Em Cartaz

ISTO É. 12/12/1979
Caio Porfírio Carneiro

Este é um romance “cheio de atalhos”, para nos valermos de expressão do autor sobre a “conversa encabulada” do personagem Gil com Chico, seu pai. Porque é por atalhos que Antônio Torres chega às evidências. Sempre foi mais ou menos assim nos livros anteriores. Nesta Carta ao Bispo, em particular, os atalhos se condensam, a plasticidade é menos difusa (em Antônio Torres a plasticidade é de meia-sombra e reversamente revelada) e a angústia humana, mais tensa e desesperante.

Num jogo curioso em que o tempo se retrai e se amplia em constante fusão e repulsão e o espaço geográfico vai da beira do regional à expressão ampla do universal, Antônio Torres alcança um nível de beleza literária onde tudo é alucinadamente palpitante. Desde a linguagem (fluente, contida, desestruturada, límpida e a fotográfica, mas sempre uniformizada no todo) ao epicentro da história – Gil – e tudo que dela (dele) emana, demanda e denuncia. Porque Gil é ele e sua consciência. Em essência, é isto. O conduto narrativo, em muitos pontos, está a indicar isto. A consciência, tal qual independente personagem, está sempre a acusá-lo, a lembrá-lo e a estudá-lo. E Gil, por sua parte, a viver os desencontros da vida e denunciar, pelo comportamento, as injustiças e desconcertos dela.

Daí as meias-voltas (atalhos), as muitas faces formais, para que o corpo ficcional se transfigure por inteiro.

Aqui a trama não se compõe nem flui num suceder narrativo natural. Muitos são os fragmentos, porque o que importa é a abordagem ficcional vista de vários ângulos, para que se alcance, em maior profundidade, o mundo de Gil e seus tormentos, o mundo (atualíssimo) que o cerca, com suas injustiças. Gil é apelo de salvação neste mundo conturbado. E ele próprio é personagem sem apelo. Nem o Bispo (a luz do túnel) o salvará, embora o Bispo implore, peça e chame.

Carta ao Bispo é obra para ser lida e sentida. Não temos aqui propriamente uma história, antes o espírito conturbado de uma época através de uma personagem. Porque Gil é o espírito da Bahia e é um pouco de todos nós e de nossos tormentos.
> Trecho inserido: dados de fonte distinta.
Lemma collect_groups_from_plain sessions groups :
  plain_groups sessions ->
  collect_groups_from groups sessions
  = Returns (fold_left (fun groups s => add_member (session_group s) s groups)
                       sessions groups).
Proof.
  intros Hplain. revert groups.
  induction Hplain as [|s l Hs _ IH]; intros groups; simpl; [reflexivity|].
  rewrite (push_to_group_plain _ _ _ Hs). apply IH.
Qed.

(** Without a group named after an [Object.prototype] member the function
    returns. *)
Lemma groupSessions_plain sessions :
  plain_groups sessions -> groupSessions sessions = Returns (grouped sessions).
Proof.
  intros Hplain. unfold groupSessions, collect_groups.
  now rewrite (collect_groups_from_plain _ _ Hplain).
Qed.

Lemma obj_get_key {V} (k : jsstring) (o : object V) (v : V) :
  obj_get k o = Some v -> In k (map fst o).
Proof.
  induction o as [|[k' v'] o IH]; simpl; [discriminate|].
  destruct (decide (k = k')) as [->|Hne]; [now left|]. intros Hget. right. auto.
Qed.

(** A group named after an [Object.prototype] member never becomes an own
    property, so the first session of such a group makes the loop throw. *)
Lemma collect_groups_from_throws sessions groups :
  Forall (fun k => inherited k = false) (map fst groups) ->
  Exists (fun s => inherited (session_group s) = true) sessions ->
  collect_groups_from groups sessions = ThrowsTypeError.
Proof.
  intros Hkeys Hex. revert groups Hkeys.
  induction sessions as [|s l IH]; intros groups Hkeys; [inversion Hex|].
  simpl. destruct (inherited (session_group s)) eqn:Hs.
  - unfold push_to_group.
    destruct (obj_get (session_group s) groups) as [v|] eqn:Hget.
    + apply obj_get_key in Hget.
      rewrite List.Forall_forall in Hkeys. rewrite (Hkeys _ Hget) in Hs.
      discriminate.
    + now rewrite Hs.
  - rewrite (push_to_group_plain _ _ _ Hs). apply IH.
    + inversion Hex as [? ? H|? ? H]; subst; [congruence|exact H].
    + unfold add_member.
      destruct (obj_get (session_group s) groups) as [v|] eqn:Hget.
      * clear -Hkeys. induction groups as [|[k w] groups IHg]; simpl in *;
          [constructor|].
        inversion Hkeys; subst.
        destruct (decide (session_group s = k)); simpl; constructor; auto.
      * rewrite map_app. apply Forall_app. split; [exact Hkeys|].
        simpl. now constructor.
Qed.
(** * Aim trainer: shot resolution, target kinematics and miss analysis

    A shallow embedding of [src/components/Game3D.tsx] (the game controller:
    [spawnTarget], the [useFrame] game loop, [handleShoot], the timer's
    [onFinish] call) and, from [src/unnamed/part_000], of the results
    screen (the [analysis] memo), of the type declarations and of the
    application shell ([handleGameFinish]), with the properties the
    specification states about them.

    Numbers.  Every JavaScript [number] of the source is a value of an
    abstract carrier [num] with the operations the source applies to it
    (class [JsNumber]).  What depends only on the control flow of the
    program is proved for every carrier; what depends on the laws of
    arithmetic is proved for the carrier of exact real numbers
    ([R_number]), where rounding, NaN and the infinities do not exist.
    Counters that the source only ever increments from zero, and array
    lengths, are natural numbers. *)

From Stdlib Require Import List Bool Arith ZArith QArith String Lia.
From Stdlib Require Import Reals Lra Qreals.
From Stdlib Require Floats Uint63.
Import ListNotations.

Set Implicit Arguments.

(** ** The JavaScript [number] interface *)

Declare Scope js_scope.
Delimit Scope js_scope with js.

Class JsNumber (num : Type) : Type := {
  lit : Q -> num;               (* a numeric literal of the source text *)
  of_nat : nat -> num;          (* a counter or a length used as a number *)
  add : num -> num -> num;
  sub : num -> num -> num;
  mul : num -> num -> num;
  div : num -> num -> num;
  neg : num -> num;             (* unary minus *)
  lt : num -> num -> bool;      (* a < b;  a > b is  lt b a *)
  le : num -> num -> bool;      (* a <= b;  a >= b is  le b a *)
  eq : num -> num -> bool;      (* a === b *)
  Math_sqrt : num -> num;
  Math_acos : num -> num;
  Math_abs : num -> num;
  Math_PI : num
}.

Notation "a + b" := (add a b) : js_scope.
Notation "a - b" := (sub a b) : js_scope.
Notation "a * b" := (mul a b) : js_scope.
Notation "a / b" := (div a b) : js_scope.
Notation "- a" := (neg a) : js_scope.
Notation "a <? b" := (lt a b) (at level 70) : js_scope.
Notation "a >? b" := (lt b a) (at level 70) : js_scope.
Notation "a >=? b" := (le b a) (at level 70) : js_scope.
Notation "a === b" := (eq a b) (at level 70) : js_scope.

(** Exact real numbers as a carrier. *)

Definition Rltb (a b : R) : bool := if Rlt_dec a b then true else false.

Definition Rleb (a b : R) : bool := if Rle_dec a b then true else false.

Definition Reqb (a b : R) : bool := if Req_dec_T a b then true else false.

#[export] Instance R_number : JsNumber R := {
  lit := Q2R;
  of_nat := INR;
  add := Rplus;
  sub := Rminus;
  mul := Rmult;
  div := Rdiv;
  neg := Ropp;
  lt := Rltb;
  le := Rleb;
  eq := Reqb;
  Math_sqrt := sqrt;
  Math_acos := acos;
  Math_abs := Rabs;
  Math_PI := PI
}.

(** IEEE 754 binary64 numbers as a carrier.  A literal is the double
    nearest to its decimal value, which is what the correctly rounded
    quotient of its numerator and denominator gives; [Math.acos], which
    the language leaves to the implementation, is a parameter. *)

Definition float_of_Z (z : Z) : PrimFloat.float :=
  match z with
  | Zneg p => PrimFloat.opp (PrimFloat.of_uint63 (Uint63.of_Z (Zpos p)))
  | _ => PrimFloat.of_uint63 (Uint63.of_Z z)
  end.

Definition float_lit (q : Q) : PrimFloat.float :=
  PrimFloat.div (float_of_Z (Qnum q)) (float_of_Z (Zpos (Qden q))).

Definition float_number (acos : PrimFloat.float -> PrimFloat.float)
  : JsNumber PrimFloat.float := {|
  lit := float_lit;
  of_nat := fun n => float_of_Z (Z.of_nat n);
  add := PrimFloat.add;
  sub := PrimFloat.sub;
  mul := PrimFloat.mul;
  div := PrimFloat.div;
  neg := PrimFloat.opp;
  lt := PrimFloat.ltb;
  le := PrimFloat.leb;
  eq := PrimFloat.eqb;
  Math_sqrt := PrimFloat.sqrt;
  Math_acos := acos;
  Math_abs := PrimFloat.abs;
  Math_PI := float_lit 3.141592653589793
|}.

(** ** types.ts *)

Inductive ScenarioType : Type := GRIDSHOT | TRACKING | FLICKING.

Definition ScenarioType_eqb (a b : ScenarioType) : bool :=
  match a, b with
  | GRIDSHOT, GRIDSHOT | TRACKING, TRACKING | FLICKING, FLICKING => true
  | _, _ => false
  end.

Section Program.

Context {num : Type} {N : JsNumber num}.
Local Open Scope js_scope.

(** A [[number, number, number]] tuple and a [THREE.Vector3] alike. *)
Record Vec3 : Type := vec3 { vec_x : num; vec_y : num; vec_z : num }.

Record TargetEntity : Type := mkTarget {
  id : string;
  position : Vec3;
  active : bool;
  velocity : Vec3;
  radius : num
}.

Record ShotData : Type := mkShot {
  timestamp : num;
  hit : bool;
  targetId : option string;
  relativeX : option num;
  relativeY : option num;
  distanceFromCenter : option num;
  targetVelocityX : option num
}.

Record SessionStats : Type := mkStats {
  stats_score : nat;
  stats_shotsFired : nat;
  stats_shotsHit : nat;
  stats_accuracy : num;
  stats_missData : list ShotData;
  stats_scenario : ScenarioType;
  stats_sensitivity : num
}.

(** ** The parts of three.js the controller calls

    [Vector3], [Plane] and [Ray] as three.js defines the methods used by
    [handleShoot]. *)

Definition v_sub (a b : Vec3) : Vec3 :=
  vec3 (vec_x a - vec_x b) (vec_y a - vec_y b) (vec_z a - vec_z b).

Definition v_add (a b : Vec3) : Vec3 :=
  vec3 (vec_x a + vec_x b) (vec_y a + vec_y b) (vec_z a + vec_z b).

Definition v_multiplyScalar (a : Vec3) (s : num) : Vec3 :=
  vec3 (vec_x a * s) (vec_y a * s) (vec_z a * s).

Definition v_dot (a b : Vec3) : num :=
  vec_x a * vec_x b + vec_y a * vec_y b + vec_z a * vec_z b.

Definition v_lengthSq (a : Vec3) : num := v_dot a a.

Definition v_length (a : Vec3) : num := Math_sqrt (v_lengthSq a).

Definition v_distanceTo (a b : Vec3) : num := v_length (v_sub a b).

(** [normalize] is [divideScalar(length() || 1)]. *)
Definition v_normalize (a : Vec3) : Vec3 :=
  let l := v_length a in
  let d := if l === lit 0 then lit 1 else l in
  v_multiplyScalar a (lit 1 / d).

Definition Math_min (a b : num) : num := if a <? b then a else b.

Definition Math_max (a b : num) : num := if a <? b then b else a.

Definition clamp (v lo hi : num) : num := Math_max lo (Math_min hi v).

Definition v_angleTo (a b : Vec3) : num :=
  let denominator := Math_sqrt (v_lengthSq a * v_lengthSq b) in
  if denominator === lit 0 then Math_PI / lit 2
  else Math_acos (clamp (v_dot a b / denominator) (lit (-1)) (lit 1)).

Record Plane : Type := mkPlane { normal : Vec3; constant : num }.

Definition setFromNormalAndCoplanarPoint (n p : Vec3) : Plane :=
  mkPlane n (- v_dot p n).

Definition distanceToPoint (pl : Plane) (p : Vec3) : num :=
  v_dot (normal pl) p + constant pl.

Record Ray : Type := mkRay { origin : Vec3; direction : Vec3 }.

(** [null] is [None]. *)
Definition distanceToPlane (r : Ray) (pl : Plane) : option num :=
  let denominator := v_dot (normal pl) (direction r) in
  if denominator === lit 0 then
    if distanceToPoint pl (origin r) === lit 0 then Some (lit 0) else None
  else
    let t := - (v_dot (origin r) (normal pl) + constant pl) / denominator in
    if t >=? lit 0 then Some t else None.

Definition ray_at (r : Ray) (t : num) : Vec3 :=
  v_add (origin r) (v_multiplyScalar (direction r) t).

(** [ray.intersectPlane(plane, target)]: the value returned, and the
    vector [target] as the call leaves it (written only on success). *)
Definition intersectPlane (r : Ray) (pl : Plane) (target : Vec3)
  : option Vec3 * Vec3 :=
  match distanceToPlane r pl with
  | None => (None, target)
  | Some t => (Some (ray_at r t), ray_at r t)
  end.

(** ** The runtime of the page

    [Math.random] as the sequence of the values its successive calls
    return, and [Number.prototype.toString(36)]. *)

Record Runtime : Type := mkRuntime {
  random_value : nat -> num;
  toString36 : num -> string
}.
(** With [10 ^ (n - 1) <= a / b < 10 ^ n], the [k]-digit neighbours
    have [k] digits (the upper one may be [10 ^ k]) and bracket
    [a / b * 10 ^ (k - n)]. *)
Lemma neighbours_range (a b n k : Z) :
  0 < a → 0 < b → 1 <= k →
  snd (scaled 10 a b (- (n - 1))) <= fst (scaled 10 a b (- (n - 1))) <
    10 * snd (scaled 10 a b (- (n - 1))) →
  let '(lo, hi) := neighbours a b n k in
  10 ^ (k - 1) <= lo ∧ lo <= hi <= 10 ^ k ∧ (hi = lo ∨ hi = lo + 1) ∧
  lo * snd (scaled 10 a b (k - n)) <= fst (scaled 10 a b (k - n)) ∧
  fst (scaled 10 a b (k - n)) <= hi * snd (scaled 10 a b (k - n)) ∧
  (hi = lo → fst (scaled 10 a b (k - n)) = lo * snd (scaled 10 a b (k - n))).
Proof.
  intros Ha Hb Hk Hn.
  pose proof (scaled_shift 10 a b (- (n - 1)) (k - n) ltac:(lia) ltac:(lia)) as Hs.
  replace (k - n - - (n - 1)) with (k - 1) in Hs by lia.
  pose proof (scaled_pos 10 a b (k - n) ltac:(lia) Ha Hb) as [Px Py].
  pose proof (scaled_pos 10 a b (- (n - 1)) ltac:(lia) Ha Hb) as [Px1 Py1].
  assert (10 ^ k = 10 * 10 ^ (k - 1)) as Ek
    by (rewrite <-Z.pow_succ_r by lia; f_equal; lia).
  pose proof (Z.pow_pos_nonneg 10 (k - 1) ltac:(lia) ltac:(lia)).
  unfold neighbours. name_pair (scaled 10 a b (k - n)) x y.
  name_pair (scaled 10 a b (- (n - 1))) x1 y1. rewrite Ek.
  set (P := 10 ^ (k - 1)) in *. clearbody P.
  assert (P * y <= x) by (apply (Z.mul_le_mono_pos_r _ _ y1); nia).
  assert (x < 10 * P * y) by (apply (Z.mul_lt_mono_pos_r y1); nia).
  pose proof (Z.div_mod x y ltac:(lia)). pose proof (Z.mod_pos_bound x y Py).
  assert (P <= x / y) by (apply Z.div_le_lower_bound; lia).
  assert (x / y < 10 * P) by (apply Z.div_lt_upper_bound; lia).
  destruct (Z.eqb_spec (x mod y) 0);
    repeat split; first [left; reflexivity | right; reflexivity | intro; nia | nia].
Qed.

(** The arithmetic of the next lemma, with the powers as variables:
    [T] stands for [2 ^ 53] and [D] for [10 ^ 16]. *)
Lemma near_core (M c A Bm P Q R S T D : Z) :
  0 < A → 0 < Bm → 0 < P → 0 < Q → 0 < R → 0 < T < D → 0 < M < T →
  S * Q = P * R * D → Bm * S <= M * A * R →
  2 * Z.abs (M * A * Q - c * (Bm * P)) <= Bm * P →
  2 * Z.abs (c * P * Bm - M * (Q * A)) < Q * A ∧
  (2 * M <= T → 4 * (M * (Q * A) - c * P * Bm) < Q * A).
Proof.
  intros PA PB PP PQ PR HT HM ES H1 H2.
  assert (Bm * P * D <= M * A * Q) as Hu.
  { apply (Z.mul_le_mono_pos_r _ _ R PR).
    replace (Bm * P * D * R) with (Bm * (S * Q)) by (rewrite ES; ring).
    replace (M * A * Q * R) with (M * A * R * Q) by ring.
    replace (Bm * (S * Q)) with (Bm * S * Q) by ring.
    apply Z.mul_le_mono_nonneg_r; lia. }
  assert (0 < A * Q) by nia.
  assert (Bm * P < Q * A) as Hlt.
  { apply (Z.mul_lt_mono_pos_r D); [lia|]. nia. }
  replace (c * P * Bm - M * (Q * A)) with (- (M * A * Q - c * (Bm * P))) by ring.
  rewrite Z.abs_opp. split; [lia|]. intros HT2.
  assert (2 * (Bm * P) < Q * A) by (apply (Z.mul_lt_mono_pos_r D); [lia|]; nia).
  replace (M * (Q * A) - c * P * Bm) with (M * A * Q - c * (Bm * P)) by ring. lia.
Qed.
Livro bem-escrito, como tudo o que vem de Antônio Torres, e que pede espaço maior para análise mais detida, porque, apesar do pequeno número de páginas, estende-se ele da mais simples concessão ao limite perigoso da legibilidade, sem todavia transpô-lo. Aí está o difícil na arte literária tão nobremente realizada por este escritor de pulso que já alcançou (e com este livro soma mais um pouco) o justo lugar de destaque na moderna literatura brasileira.